Aidan Rowe is Assistant Professor of Design Studies (Interactive New Media) at the University of Alberta. He holds degrees from the University of Alberta, University of Westminster and Goldsmiths College, University of London. He teaches design fundamentals, interactive media, design theory and information design. His research, curatorial and practice interests are in design and education. Recent practice-based work explores human-computer interaction, net.art and information aesthetics. Written and pedagogic work revolves around understanding and improving design education in practical and theoretical forms. He has lectured and taught design in Canada, Japan, Korea, Germany, Hong Kong, France and the UK.

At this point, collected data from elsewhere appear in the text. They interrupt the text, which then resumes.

Lemma first_ordered_is_Some rows w :
  w ∈ rows → P w → is_Some (first_ordered beats P rows).
Proof.
  intros Hin Hw.
  destruct (first_ordered beats P rows) eqn:Hr; [by eexists|].
  rewrite first_ordered_None in Hr. by destruct (Hr w).
Qed.
End first_ordered.

(** Ascending order returns a row of least position. *)
Lemma first_ordered_asc_least (P : WaitingList.t → Prop) `{∀ w, Decision (P w)} rows w :
  first_ordered Z.ltb P rows = Some w →
  ∀ w', w' ∈ rows → P w' → WaitingList.position w ≤ WaitingList.position w'.
Proof.
  revert w. induction rows as [|w0 rows IH]; simpl; intros w Hw w' Hin Hw'.
  { by apply elem_of_nil in Hin. }
  destruct (decide (P w0)) as [H0|H0].
  - destruct (first_ordered Z.ltb P rows) as [w1|] eqn:Hr.
    + destruct (Z.ltb_spec (WaitingList.position w1) (WaitingList.position w0));
        simplify_eq; apply elem_of_cons in Hin as [->|Hin].
      * lia.
      * by apply (IH _ eq_refl).
      * lia.
      * specialize (IH _ eq_refl _ Hin Hw'). lia.
    + simplify_eq. apply elem_of_cons in Hin as [->|Hin]; [lia|].
      rewrite first_ordered_None in Hr. by destruct (Hr w').
  - apply elem_of_cons in Hin as [->|Hin]; [done|]. by apply IH.
Qed.

(** Descending order returns a row of greatest position. *)
Lemma first_ordered_desc_greatest (P : WaitingList.t → Prop) `{∀ w, Decision (P w)} rows w :
  first_ordered Z.gtb P rows = Some w →
  ∀ w', w' ∈ rows → P w' → WaitingList.position w' ≤ WaitingList.position w.
Proof.
  revert w. induction rows as [|w0 rows IH]; simpl; intros w Hw w' Hin Hw'.
  { by apply elem_of_nil in Hin. }
  destruct (decide (P w0)) as [H0|H0].
  - destruct (first_ordered Z.gtb P rows) as [w1|] eqn:Hr.
    + destruct (Z.gtb_spec (WaitingList.position w1) (WaitingList.position w0));
        simplify_eq; apply elem_of_cons in Hin as [->|Hin].
      * lia.
      * by apply (IH _ eq_refl).
      * lia.
      * specialize (IH _ eq_refl _ Hin Hw'). lia.
    + simplify_eq. apply elem_of_cons in Hin as [->|Hin]; [lia|].
      rewrite first_ordered_None in Hr. by destruct (Hr w').
  - apply elem_of_cons in Hin as [->|Hin]; [done|]. by apply IH.
Qed.

Lemma _getNextWaitingPosition_eq e s :
  _getNextWaitingPosition e s = (s, inr (nextPosition e (waitingLists s))).
Proof. reflexivity. Qed.

Lemma nextPosition_above e rows w :
  w ∈ rows → queued_in e w → WaitingList.position w < nextPosition e rows.
Proof.
  intros Hin Hw. unfold nextPosition.
  destruct (first_ordered _ _ _) as [w'|] eqn:Hr.
  - pose proof (first_ordered_desc_greatest _ _ _ Hr _ Hin Hw). lia.
  - rewrite first_ordered_None in Hr. by destruct (Hr w).
Qed.


Lemma nextPosition_max e rows w :
  w ∈ rows → queued_in e w →
  (∀ w', w' ∈ rows → queued_in e w' → WaitingList.position w' ≤ WaitingList.position w) →
  nextPosition e rows = WaitingList.position w + 1.
Proof.
  intros Hin Hw Hmax. unfold nextPosition.
  destruct (first_ordered _ _ _) as [w'|] eqn:Hr.
  - pose proof (first_ordered_desc_greatest _ _ _ Hr _ Hin Hw).
    destruct (first_ordered_Some _ _ _ _ Hr) as [Hin' Hw'].
    specialize (Hmax _ Hin' Hw'). lia.
  - rewrite first_ordered_None in Hr. by destruct (Hr w).
Qed.

(** ** The scenarios of the unit tests *)

Example scenario1_third_waits :
  snd (bookTicket "e" "u3" (exec scenario1 emptyStore))
  = inr (Booking.mk "e" "u3" Booking.waiting (Some 1)).
Proof. vm_compute. reflexivity. Qed.

Example scenario2_promotes :
  let s := exec (scenario1 ++ [BookTicket "e" "u3"]) emptyStore in
  snd (cancelBooking "e" "u1" s)
  = inr (Booking.mk "e" "u1" Booking.cancelled None,
         Some (Booking.mk "e" "u3" Booking.confirmed (Some 1)))
  ∧ Event.availableTickets <$> events (fst (cancelBooking "e" "u1" s)) !! "e" = Some 0.
Proof. vm_compute. split; reflexivity. Qed.

(** ** What each method does to the store, branch by branch *)

Lemma is_active_true ob :
  is_active ob = true ↔ ∃ i b, ob = Some (i, b) ∧ Booking.status b ≠ Booking.cancelled.
Proof.
  destruct ob as [[i b]|]; simpl.
  - rewrite bool_decide_eq_true. split; [eauto | by intros (?&?&[= <- <-]&?)].
  - split; [done | by intros (?&?&?&?)].
Qed.

Lemma is_active_false ob :
  is_active ob = false ↔ ∀ i b, ob = Some (i, b) → Booking.status b = Booking.cancelled.
Proof.
  destruct ob as [[i b]|]; simpl.
  - rewrite bool_decide_eq_false. split.
    + intros Hn ?? [= <- <-].
      by destruct (decide (Booking.status b = Booking.cancelled)).
    + intros Hc Hn. by apply Hn, (Hc i b).
  - split; [by intros _ ?? ? | done].
Qed.

Lemma refused_error u err :
  refused u = Some err → err = ValidationError ∨ err = DatabaseError.
Proof.
  unfold refused. destruct (negb (notEmpty u)); [intros [= <-]; by left|].
  destruct (negb (fits_STRING u)); [intros [= <-]; by right|done].
Qed.


Section bookTicket_branches.
Context (e u : string) (s : Store).
Hypothesis (He : falsy e = false) (Hu : falsy u = false).

Lemma bookTicket_duplicate :
  is_active (list_find (booking_of e u) (bookings s)) = true →
  bookTicket e u s = (s, inl DuplicateBooking).
Proof using He Hu.
  intros Ha. unfold bookTicket. rewrite He, Hu. cbn [orb].
  unfold bind, Booking_findOne. by rewrite Ha.
Qed.

Hypothesis (Hfree : is_active (list_find (booking_of e u) (bookings s)) = false).

Lemma bookTicket_no_event :
  events s !! e = None → bookTicket e u s = (s, inl EventNotFound).
Proof using He Hu Hfree.
  intros Hev. unfold bookTicket. rewrite He, Hu. cbn [orb].
  unfold bind, Booking_findOne, Event_findByPk. by rewrite Hfree, Hev.
Qed.

(** With a ticket available the row of the event is written before the
    booking is inserted: a refused insert leaves the decrement behind. *)
Lemma bookTicket_available_refused ev err :
  events s !! e = Some ev → 0 < Event.availableTickets ev →
  refused u = Some err →
  bookTicket e u s
  = (mkStore (alter (Event.add (-1)) e (events s)) (bookings s) (waitingLists s),
     inl err).
Proof using He Hu Hfree.
  intros Hev Hpos Hr. unfold bookTicket. rewrite He, Hu. cbn [orb].
  unfold bind, Booking_findOne, Event_findByPk. rewrite Hfree, Hev.
  rewrite (proj2 (Z.ltb_lt _ _) Hpos).
  unfold Event_decrement, Event_increment, Booking_create. cbn. by rewrite Hr.
Qed.
(** A platform with no required submodule, run with [--force] and a special
    file. *)
Definition example_bare : Edk2PlatformSetup :=
  {| force_it := true;
     omnicache_path := None;
     special_file := Some "special.yaml";
     GetWorkspaceRoot := "ws";
     GetRequiredSubmodules := SetupSettingsManager_GetRequiredSubmodules |}.


(** A network whose [read] breaks off, and one that answers 404. *)
Definition example_net_interrupted : Nuget.Net :=
  {| Nuget.module_dir := "bin";
     Nuget.path_join := fun a b => a ++ "/" ++ b;
     Nuget.urlopen := fun url => inr (inl (mk_exn OtherExceptionC "IncompleteRead"));
     Nuget.open_wb_error := fun path => None;
     Nuget.sha256_hexdigest := fun data => "00ff" |}.

Definition example_net_404 : Nuget.Net :=
  {| Nuget.module_dir := "bin";
     Nuget.path_join := fun a b => a ++ "/" ++ b;
     Nuget.urlopen := fun url => inl (mk_exn HTTPErrorC "HTTP Error 404: Not Found");
     Nuget.open_wb_error := fun path => None;
     Nuget.sha256_hexdigest := fun data => "00ff" |}.

(** A command line with an omnicache path that does not exist. *)
Definition example_args : Namespace :=
  {| ns_force := true;
     ns_omnicache_path := Some "/no/such/cache";
     ns_special := None;
     ns_other := ∅ |}.

Definition nothing_on_disk : Platform (list Cmd) :=
  example_platform (fun _ => false) (example_output "") (fun _ => false)
                   example_gitmodules example_config.

(** * Properties *)

(** ** Case-insensitive comparison *)

Lemma isupper_char_range (c : ascii) :
  PyStr.isupper_char c = true ->
  (65 <= N_of_ascii c <= 90 \/
   (192 <= N_of_ascii c <= 222 /\ N_of_ascii c <> 215))%N.
Proof.
  unfold PyStr.isupper_char. cbv zeta. intros H.
  apply orb_true_iff in H. destruct H as [H | H].
  - apply andb_true_iff in H. destruct H as [H1 H2].
    apply N.leb_le in H1. apply N.leb_le in H2. left. lia.
  - apply andb_true_iff in H. destruct H as [H H3].
    apply andb_true_iff in H. destruct H as [H1 H2].
    apply N.leb_le in H1. apply N.leb_le in H2.
    apply negb_true_iff in H3. apply N.eqb_neq in H3. right. lia.
Qed.

Lemma N_of_shifted (c : ascii) :
  PyStr.isupper_char c = true ->
  N_of_ascii (ascii_of_N (N_of_ascii c + 32)) = (N_of_ascii c + 32)%N.
Proof.
  intros H. apply isupper_char_range in H.
  apply N_ascii_embedding. lia.
Qed.

Lemma isupper_char_shifted (c : ascii) :
  PyStr.isupper_char c = true ->
  PyStr.isupper_char (ascii_of_N (N_of_ascii c + 32)) = false.
Proof.
  intros H. unfold PyStr.isupper_char at 1. cbv zeta.
  rewrite (N_of_shifted c H). apply isupper_char_range in H.
  apply orb_false_iff. split.
  - apply andb_false_iff. right. apply N.leb_gt.
    destruct H as [H | H]; lia.
  - apply andb_false_iff. left. apply andb_false_iff.
    destruct H as [H | H]; [left | right]; apply N.leb_gt; lia.
Qed.

Lemma shifted_inj (a b : ascii) :
  PyStr.isupper_char a = true -> PyStr.isupper_char b = true ->
  ascii_of_N (N_of_ascii a + 32) = ascii_of_N (N_of_ascii b + 32) -> a = b.
Proof.
  intros Ha Hb E. apply (f_equal N_of_ascii) in E.
  rewrite (N_of_shifted a Ha), (N_of_shifted b Hb) in E.
  rewrite <- (ascii_N_embedding a), <- (ascii_N_embedding b).
  f_equal. lia.
Qed.

Lemma lower_char_eq_iff (a b : ascii) :
  PyStr.lower_char a = PyStr.lower_char b <-> PyStr.char_eq_ignore_case a b.
Proof.
  unfold PyStr.lower_char, PyStr.char_eq_ignore_case.
  destruct (PyStr.isupper_char a) eqn:Ha, (PyStr.isupper_char b) eqn:Hb; split.
  - intros E. left. now apply shifted_inj.
  - intros [E | [[_ E] | [_ E]]]; subst.
    + reflexivity.
    + rewrite isupper_char_shifted in Hb by assumption. discriminate.
    + rewrite isupper_char_shifted in Ha by assumption. discriminate.
  - intros E. right. left. split; [reflexivity | now symmetry].
  - intros [E | [[_ E] | [F _]]]; subst; try congruence.
  - intros E. right. right. split; [reflexivity | assumption].
  - intros [E | [[F _] | [_ E]]]; subst; try congruence.
  - intros E. now left.
  - intros [E | [[F _] | [F _]]]; subst; congruence.
Qed.
Lemma ingested_trans σ1 σ2 σ3 n1 n2 :
  ingested σ1 σ2 n1 → kept σ1 σ2 →
  ingested σ2 σ3 n2 → kept σ2 σ3 →
  ingested σ1 σ3 (n1 ++ n2).
Proof.
  intros (D1 & M1 & L1 & I1) (F1 & _ & K1) (D2 & M2 & L2 & I2) (F2 & _ & K2).
  split.
  { apply NoDup_app. split; [exact D1|]. split; [|exact D2].
    intros x Hx1 Hx2. apply M1 in Hx1 as [_ [P HP]]. apply M2 in Hx2 as [Hn _].
    congruence. }
  split.
  { intros l. rewrite elem_of_app, M1, M2. split.
    - intros [[Hn [P HP]]|[Hn Hs]].
      + split; [exact Hn|]. destruct (K2 l P HP) as (P' & HP' & _). eauto.
      + split; [|exact Hs]. destruct (heap σ1 !! l) as [P|] eqn:HP; [|reflexivity].
        destruct (K1 l P HP) as (P' & HP' & _). congruence.
    - intros [Hn Hs]. destruct (heap σ2 !! l) as [P|] eqn:HP.
      + left. split; [exact Hn|eauto].
      + right. split; [reflexivity|exact Hs]. }
  split.
  { rewrite L2, L1, map_app, concat_app, <- app_assoc. f_equal. f_equal. f_equal.
    apply map_ext_in. intros x Hx%list_elem_of_In.
    symmetry. apply statNameAt_kept; [exact K2|]. apply M1 in Hx as [_ Hs]. exact Hs. }
  intros i gp Hi. destruct (I2 i gp Hi) as [Hi2|(Hin & P & HP & Ht)].
  - destruct (I1 i gp Hi2) as [Hi1|(Hin & P & HP & Ht)]; [left; exact Hi1|].
    right. split; [apply elem_of_app; left; exact Hin|].
    destruct (K2 _ P HP) as (P' & HP' & Hf). exists P'. split; [exact HP'|].
    rewrite Ht. symmetry. apply statTime_files, Hf.
  - right. split; [apply elem_of_app; right; exact Hin|].
    exists P. split; [exact HP|]. rewrite Ht, F1. reflexivity.
Qed.
(** * TritonModelInstance: signatures, warm-up data, instance sets and the
      backend thread

    A shallow embedding of [src/backend_model_instance.h]
    (namespace [triton::core]).  The header defines three pieces of code in
    full: the nested class [TritonModelInstance::Signature], the constructor
    of [TritonModelInstance::WarmupData], and the constructor of
    [SecondaryDevice].  They are translated line by line below.  The
    remaining members ([SetInstances], [Schedule], the backend thread) are
    only declared in the header; their models are marked as such. *)

From stdpp Require Import base numbers option list strings gmap.

Local Open Scope Z_scope.

(** ** Signature *)

Module Signature.

Section WithConfig.

(** [inference::ModelInstanceGroup] is a protobuf message declared in
    [model_config.pb.h], and [EquivalentInInstanceConfig] a helper declared
    in [model_config_utils.h].  Neither header is part of this
    translation unit, so both are taken as parameters: the class is
    verified for every configuration type and every equivalence test. *)
Context {ModelInstanceGroup : Type}.
Variable EquivalentInInstanceConfig :
  ModelInstanceGroup -> ModelInstanceGroup -> bool.

(** The three data members, in declaration order.  [device_id_] is an
    [int32_t]; it is only ever stored and compared, so it is kept as the
    integer it denotes. *)
Record t : Type := MkSignature {
  group_config_ : ModelInstanceGroup;
  device_id_ : Z;
  can_match_ : bool
}.

(** [Signature(group_config, device_id)
      : group_config_(group_config), device_id_(device_id),
        can_match_(true)] *)
Definition Signature (group_config : ModelInstanceGroup) (device_id : Z) : t :=
  {| group_config_ := group_config;
     device_id_ := device_id;
     can_match_ := true |}.

(** [operator==]: the four conjuncts of the [return] statement, in source
    order; [&&] on [bool] short-circuits like the C++ operator. *)
Definition operator_eq (lhs rhs : t) : bool :=
  can_match_ lhs && can_match_ rhs &&
  (device_id_ lhs =? device_id_ rhs) &&
  EquivalentInInstanceConfig (group_config_ lhs) (group_config_ rhs).

(** [operator!=]: the negation of [operator==] on the same operands. *)
Definition operator_ne (lhs rhs : t) : bool :=
  negb (operator_eq lhs rhs).

(** [EnableMatching() { can_match_ = true; }] as a state update of the
    receiver. *)
Definition EnableMatching (s : t) : t :=
  {| group_config_ := group_config_ s;
     device_id_ := device_id_ s;
     can_match_ := true |}.

(** [DisableMatching() { can_match_ = false; }] *)
Definition DisableMatching (s : t) : t :=
  {| group_config_ := group_config_ s;
     device_id_ := device_id_ s;
     can_match_ := false |}.

End WithConfig.

Arguments t : clear implicits.

End Signature.

(** ** SecondaryDevice *)

(** [struct SecondaryDevice { const std::string kind_; const int64_t id_; }]
    with its two-argument constructor. *)
Record SecondaryDevice : Type := MkSecondaryDevice {
  kind_ : string;
  id_ : Z
}.

#[global] Instance SecondaryDevice_eq_dec : EqDecision SecondaryDevice.
Proof. solve_decision. Defined.

(** ** A concrete instance-group configuration *)

Module ModelConfig.

(** Modelled from the spec: the device class of an instance group,
    "kind (CPU/accelerator/custom)"; the protobuf enumeration itself is
    declared in [model_config.pb.h], which is not part of the sources. *)
Inductive Kind : Type := KIND_CPU | KIND_ACCELERATOR | KIND_CUSTOM.

#[global] Instance Kind_eq_dec : EqDecision Kind.
Proof. solve_decision. Defined.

Bonnie Sadler Takach is Associate Professor of Design Studies and Coordinator of Visual Communication Design in the Department of Art & Design at the University of Alberta. Her work involves the visual translation of knowledge, and the collaborative design and evaluation of health messages. She was coinvestigator of a CIHR Knowledge Translation Grant to study strategies for critically appraising children’s health-information websites. She integrates research into teaching, involving participatory methods with community partners. She is a co-recipient of a Teaching and Learning Enhancement Fund grant to explore alternative approaches in design education. She has researched and presented her work locally and internationally.